The (streaming) complexity is seen as chink in the old armor by many a SaaS vendor, Databricks included. That’s how the world turns. Someone sees a “problem” and says, “Hey, I can do better. Come on over here, my friend, the water is fine.”
Can you blame ‘em?
Just like Spark getting it’s heels nipped at by annoying puppies (DuckDB, Daft, Polars, etc), the streaming world has seen its share of upstarts trying to make streaming easier and less complex.
Then along came a little birdie and whispered sweet nothings into my lonely ear, something mysterious and wonderful … words like … “Databricks … Streaming … gRPC … Delta Lake.” That was enough to pique my curiosity and make me want to find out more. Some people know my weakness(es).

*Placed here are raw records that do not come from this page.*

(* ===== verification/DumbBucket.v ===== *)
(** * DumbBucket: the baseline routing table

    Models [src/close_nodes/dumb_bucket.rs]: one vector that keeps every
    contact and sorts it on every query.  Its query is the reference answer
    ([k_nearest]) that the real tables are compared with. *)

From S2P Require Import Prelude Slices Machine Contacts.

Record DumbBucket : Type := MkDumb { dumb_contacts : list Contact }.

Definition dumb_close_nodes (now : Instant) (id : NodeId) : M DumbBucket (list Contact) :=
  fun b => (take K (sort_by_distance id (dumb_contacts b)), b).

Definition dumb_maybe_add_contact (contact : Contact) (b : DumbBucket) : DumbBucket :=
  MkDumb (dumb_contacts b ++ [contact]).

Definition dumb_contacts_chunks (b : DumbBucket) : list (DumbBucket -> list Contact) :=
  let snapshot := dumb_contacts b in [fun _ => snapshot].

Definition dumb_remove_contact (contact : Contact) (b : DumbBucket) : DumbBucket :=
  MkDumb (swap_remove_exact contact (dumb_contacts b)).

#[export] Instance DumbBucket_CloseNodes : CloseNodes DumbBucket := {
  close_nodes := dumb_close_nodes;
  maybe_add_contact := dumb_maybe_add_contact;
  remove_contact := dumb_remove_contact;
  contacts_chunks := dumb_contacts_chunks
}.

(** ** The reference answer *)

(** [out] is an answer of the [k] contacts of [known] nearest to [t]: sorted,
    made of known contacts, and a contact is left out only when [k] others at
    most as far are in. *)
Record k_nearest (k : nat) (t : NodeId) (known out : list Contact) : Prop := {
  kn_sorted : StronglySorted (near_le t) out;
  kn_length : length out = min k (length known);
  kn_split : exists rest, known ≡ₚ out ++ rest /\
      forall x y, x ∈ out -> y ∈ rest -> near_le t x y
}.

Lemma take_sort_k_nearest k t known :
  k_nearest k t known (take k (sort_by_distance t known)).
Proof.
  pose proof (sort_by_sorted (by_distance t) known) as Hs.
  pose proof (sort_by_Permutation (by_distance t) known) as Hp.
  unfold sort_by_distance. rewrite <- (take_drop k (sort_by _ known)) in Hs, Hp. split.
  - by apply StronglySorted_app_1_l in Hs.
  - by rewrite length_take, sort_by_length.
  - exists (drop k (sort_by (by_distance t) known)). split; [by rewrite Hp|].
    intros x y Hx Hy. by eapply StronglySorted_app_1_elem_of.
Qed.

Lemma dumb_iter b :
  contacts_iter b = dumb_contacts b.
Proof. unfold contacts_iter. simpl. by rewrite app_nil_r. Qed.

(** ** The interface *)

#[export] Program Instance DumbBucket_Spec : CloseNodesSpec DumbBucket := {| cn_inv := fun _ => True |}.
Solve Obligations with try done.
Next Obligation. intros now t a _. simpl. rewrite length_take. lia. Qed.
Next Obligation. intros now t a _. apply (kn_sorted _ _ _ _ (take_sort_k_nearest K t _)). Qed.
Next Obligation. intros c a x. rewrite !dumb_iter. simpl. set_solver. Qed.
Next Obligation.
  intros c a x. rewrite !dumb_iter. apply removal_elem_of with c, swap_remove_exact_spec.
Qed.
Next Obligation.
  intros c a x. rewrite !dumb_iter. apply removal_keeps, swap_remove_exact_spec.
Qed.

Thanks to Delta for sponsoring this newsletter! I use Delta Lake daily, and I believe it represents the future of Data Engineering. Content like this would not be possible without their support. Check out their website below.
I want to take a gander at Zerobus from Databricks, generally how we can think about it and compare it to streaming tech like Kafka, why it exists, and then the actual reality of trying to play with it.
What is it
How do you use it
Real-life playtime
The truth often lies somewhere in between what we believe. Once you read the documentation and try things for yourself, you may find that things aren’t what they seem, or maybe they are.
You can’t know until you put your hand to the plow.
Streaming + Lake House
So, we need to have a talk about overhead and complexity. But we can also talk about the truth. Streaming and near-realtime systems are becoming increasingly mainstream in data culture. It also goes without saying that, in the current economic and business climate, not everyone is willing to overlook the costs and labor intensity of infrastructure or long-running streaming clusters.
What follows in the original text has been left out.